What was the study design?

This was, again, a phase II multicentre study, non-inferiority in design, for a primary endpoint of day 28 overall response rate for treatment of GVHD with itacitinib as opposed to systemic corticosteroids in an all-risk patient cohort.

What were your findings?

The key findings were that itacitinib 200mg daily is as effective as systemic corticosteroids for the treatment of acute graft-versus-host disease, both in terms of a primary endpoint of day 28 overall response but also in longer-term outcomes such as survival, NRM, which is non-relapsed mortality, chronic graft-versus-host disease, all the while being safer than systemic corticosteroids with a lower incidence of serious infections and fewer infections per patient when itacitinib monotherapy was used as opposed to systemic corticosteroids for the treatment of low-risk graft-versus-host disease.
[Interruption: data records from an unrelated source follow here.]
Lemma choose_step unruly c s s' :
  unruly || on_time c s = true -> choose c s = Some s' -> server_step unruly s s'.
Proof.
  intros Ht Hc. destruct c as [| | |i| |e]; cbn in Hc.
  - by apply server_thread, main_steps.
  - by apply server_thread, waiter_steps.
  - by apply server_thread, stop_steps.
  - by apply server_thread, (worker_steps _ _ i).
  - by apply server_thread, replication_steps.
  - apply (server_event _ _ _ e); [|done]. unfold timely. destruct unruly; [by left|]. right. cbn in Ht.
    destruct e; try done; try (by split; [left|]). split; [|done]. right.
    apply orb_true_iff in Ht as [Ht|Ht]; apply bool_decide_eq_true in Ht; auto.
Qed.

Lemma run_schedule_steps unruly schedule s s' :
  run_schedule unruly schedule s = Some s' -> rtc (server_step unruly) s s'.
Proof.
  revert s. induction schedule as [|c rest IH]; intros s Hrun; cbn in Hrun; [by injection Hrun as ->|].
  destruct (unruly || on_time c s) eqn:Ht; [|done].
  apply bind_Some in Hrun as (s1 & Hc & Hrest). eapply rtc_l; [by eapply choose_step|by apply IH].
Qed.

(** ** Properties *)

(** C13: every socket is closed once, by its owner.  Whatever the clients, the
    master, the signals and the scheduler do, no thread closes a socket that is
    not open or not its own: each open socket is that of the listener, of the
    link to the master, of the connection being accepted or of one connection
    whose thread has yet to close it.  When the process has ended none is open
    and no thread is left. *)
Theorem sockets_closed_once (unruly : bool) (fd : Z) (master : option Z) (s : ServerState) :
  valid_start fd master -> rtc (server_step unruly) (started fd master) s ->
  bad_close s = false /\ NoDup (owns s).*1 /\
  (forall x o, (x, o) ∈ owns s <-> exists b, descriptors s !! x = Some (mkDescriptor o b)) /\
  (main_thread s = MExited ->
   descriptors s = ∅ /\ _connection_workers s = [] /\ _replication_thread s = None).
Proof.
  intros Hv Hrun. pose proof (reachable_kept _ _ _ _ Hv Hrun) as Hk.
  pose proof (kept_sound _ Hk) as [Ha _]. pose proof Ha as (Hnd & _ & _ & Hbad).
  split; [exact Hbad|]. split; [exact Hnd|].
  split; [intros x o; by apply owned_descriptor|]. by apply exited_clean.
Qed.
(** * TaskFlow API: the asynchronous task-lifecycle pipeline

    A shallow embedding of the producer side ([TasksService]:
    [create], [update], [batchUpdateStatus], [findAll], [updateStatus]),
    of the scheduler's tick ([OverdueTasksService.checkOverdueTasks]), of
    the consumer side ([TaskProcessorService]: [process],
    [handleStatusUpdate], [handleOverdueTasks]) and of the queue's retry
    policy, followed by the properties the specification states about
    them.

    Around the pipeline, the file also embeds the rest of [TasksService]
    ([findOne], [remove], [batchDelete], [getTaskStatistics]), the tasks
    controller, the rate-limit guard with the Redis commands it issues,
    and the account services ([UsersService], [AuthService]), each with
    the properties its code shows.

    Asynchronous methods are written in a state-and-exception monad over
    a [World] that holds the tasks table, the 'task-processing' queue,
    the logger's output and the mail transport's record of calls.  What
    the environment decides (clock readings, generated keys, whether a
    write, an enqueue or a mail delivery succeeds) is read from an
    [Env]. *)

From Stdlib Require Import ZArith Lia Sorted Ascii.
From stdpp Require Import base option list strings gmap pretty.

Local Open Scope Z_scope.
Local Open Scope nat_scope.

(** ** Data model *)

(** Modelled from the spec: modules/tasks/enums/task-status.enum.ts is
    not among the sources; section 3 gives
    [status: enum{pending, in_progress, completed}]. *)
Inductive TaskStatus := PENDING | IN_PROGRESS | COMPLETED.

(** Modelled from the spec: modules/tasks/enums/task-priority.enum.ts is
    not among the sources; section 3 gives
    [priority: enum{low, medium, high}]. *)
Inductive TaskPriority := LOW | MEDIUM | HIGH.

#[global] Instance TaskStatus_eq_dec : EqDecision TaskStatus.
Proof. solve_decision. Defined.

#[global] Instance TaskPriority_eq_dec : EqDecision TaskPriority.
Proof. solve_decision. Defined.

(** The string each enum member stands for at run time. *)
Definition TaskStatus_value (s : TaskStatus) : string :=
  match s with
  | PENDING => "pending"
  | IN_PROGRESS => "in_progress"
  | COMPLETED => "completed"
  end.

(** The double quote, as a string. *)
Definition dquote : string := String "034"%char EmptyString.

(** [Object.values(TaskStatus)]. *)
Definition TaskStatus_values : list string :=
  TaskStatus_value <$> [PENDING; IN_PROGRESS; COMPLETED].

(** Timestamps are milliseconds since the Unix epoch, as a JS [Date]
    holds them. *)
Definition Date := Z.

(** [new Date('1900-01-01')] and [new Date('2100-01-01')]. *)
Definition date_1900_01_01 : Date := (-2208988800000)%Z.
Definition date_2100_01_01 : Date := 4102444800000%Z.

(** Modelled from the spec: modules/users/entities/user.entity.ts is not
    among the sources; the sweep reads [email] and [name] of a task's
    user. *)
Record User := mkUser {
  user_id : string;
  email : string;
  name : string;
}.
(** X10: the creation of a board is refused with "Name is required"
    exactly when the name is not a string or is blank once trimmed, and
    then nothing is called.  It succeeds only when the name is a string
    that is not blank, the description and the colour are strings, null
    or absent, and the generated id is free; and it does succeed then,
    when the database can store the three texts (none holds U+0000). *)
Theorem X10_board_post_outcomes (e : Env) (body : BoardBody) (w : World) :
  let r := BoardsRoute.POST e body w in
  let accepted :=
    (∃ s, name body = JStr s ∧ trim s ≠ "")
    ∧ (bdescription body = JUndefined ∨ bdescription body = JNull
       ∨ ∃ s, bdescription body = JStr s)
    ∧ (color body = JUndefined ∨ color body = JNull
       ∨ ∃ s, color body = JStr s)
    ∧ boards (db w) !! env_newId e = None in
  (r.1 = NextResponse_json (error_body "Name is required") 400
   ↔ ∀ s, name body = JStr s → trim s = "")
  ∧ (r.1 = NextResponse_json (error_body "Name is required") 400 → r.2 = w)
  ∧ ((∃ b, r.1 = NextResponse_json (board_body b) 201) → accepted)
  ∧ (storable (name body) → storable (bdescription body) →
     storable (color body) → accepted →
     ∃ b, r.1 = NextResponse_json (board_body b) 201).
Proof.
  intros r accepted. subst r accepted.
  assert (Hdata : is_Some (Prisma.board_of_create e (board_data body))
                  ↔ (bdescription body = JUndefined ∨ bdescription body = JNull
                     ∨ ∃ s, bdescription body = JStr s)
                    ∧ (color body = JUndefined ∨ color body = JNull
                       ∨ ∃ s, color body = JStr s)).
  { rewrite <- !as_String_opt_nullish_is_Some.
    unfold Prisma.board_of_create, board_data. simpl.
    destruct (Prisma.as_String_opt (nullish_or (bdescription body) JNull));
      destruct (Prisma.as_String_opt (nullish_or (color body) JNull)); simpl;
      rewrite !is_Some_alt; simpl; tauto. }
  destruct (POST_board_cases e body w) as [Hg|s Hn Htr Hth|s b Hn Htr Hcr Hpk];
    simpl.
  - pose proof (proj1 (name_refused_iff _) Hg) as Hg'.
    split; [done|]. split; [done|].
    split; [by intros [? ?]|]. intros _ _ _ ([s [Hs Hne]] & _).
    by destruct Hne, (Hg' s).
  - split.
    { split; [done|]. intros H. by destruct Htr, (H s). }
    split; [done|]. split; [by intros [? ?]|].
    intros _ _ _ (_ & Hd & Hc & Hfree). destruct Hth as [Hth|Hth].
    + assert (Hs : is_Some (Prisma.board_of_create e (board_data body)))
        by (by apply Hdata).
      rewrite Hth in Hs. by destruct Hs.
    + rewrite Hfree in Hth. by destruct Hth.
  - split.
    { split; [done|]. intros H. by destruct Htr, (H s). }
    split; [done|]. split; [|by eauto]. intros _.
    split; [by eauto|].
    assert (Hs : is_Some (Prisma.board_of_create e (board_data body)))
      by (rewrite Hcr; eauto).
    apply Hdata in Hs as [Hd Hc]. done.
Qed.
What is the clinical impact of these results?

The standard of care has remained the standard of care, systemic corticosteroids, for a very, very long time. What we have shown with this study is that JAK inhibition, itacitinib is a JAK1 inhibitor, holds promise as a potential treatment for graft-versus-host disease and that we can use biomarkers to help select patients for treatment de-escalation and selection of novel treatment paradigms.

In terms of a potential future for this study, because this study showed that itacitinib was as effective and yet safer, it opens the door for potential future studies, potentially larger studies like phase III trials, to demonstrate that this proof of concept works and that the standard of care potentially may be changed.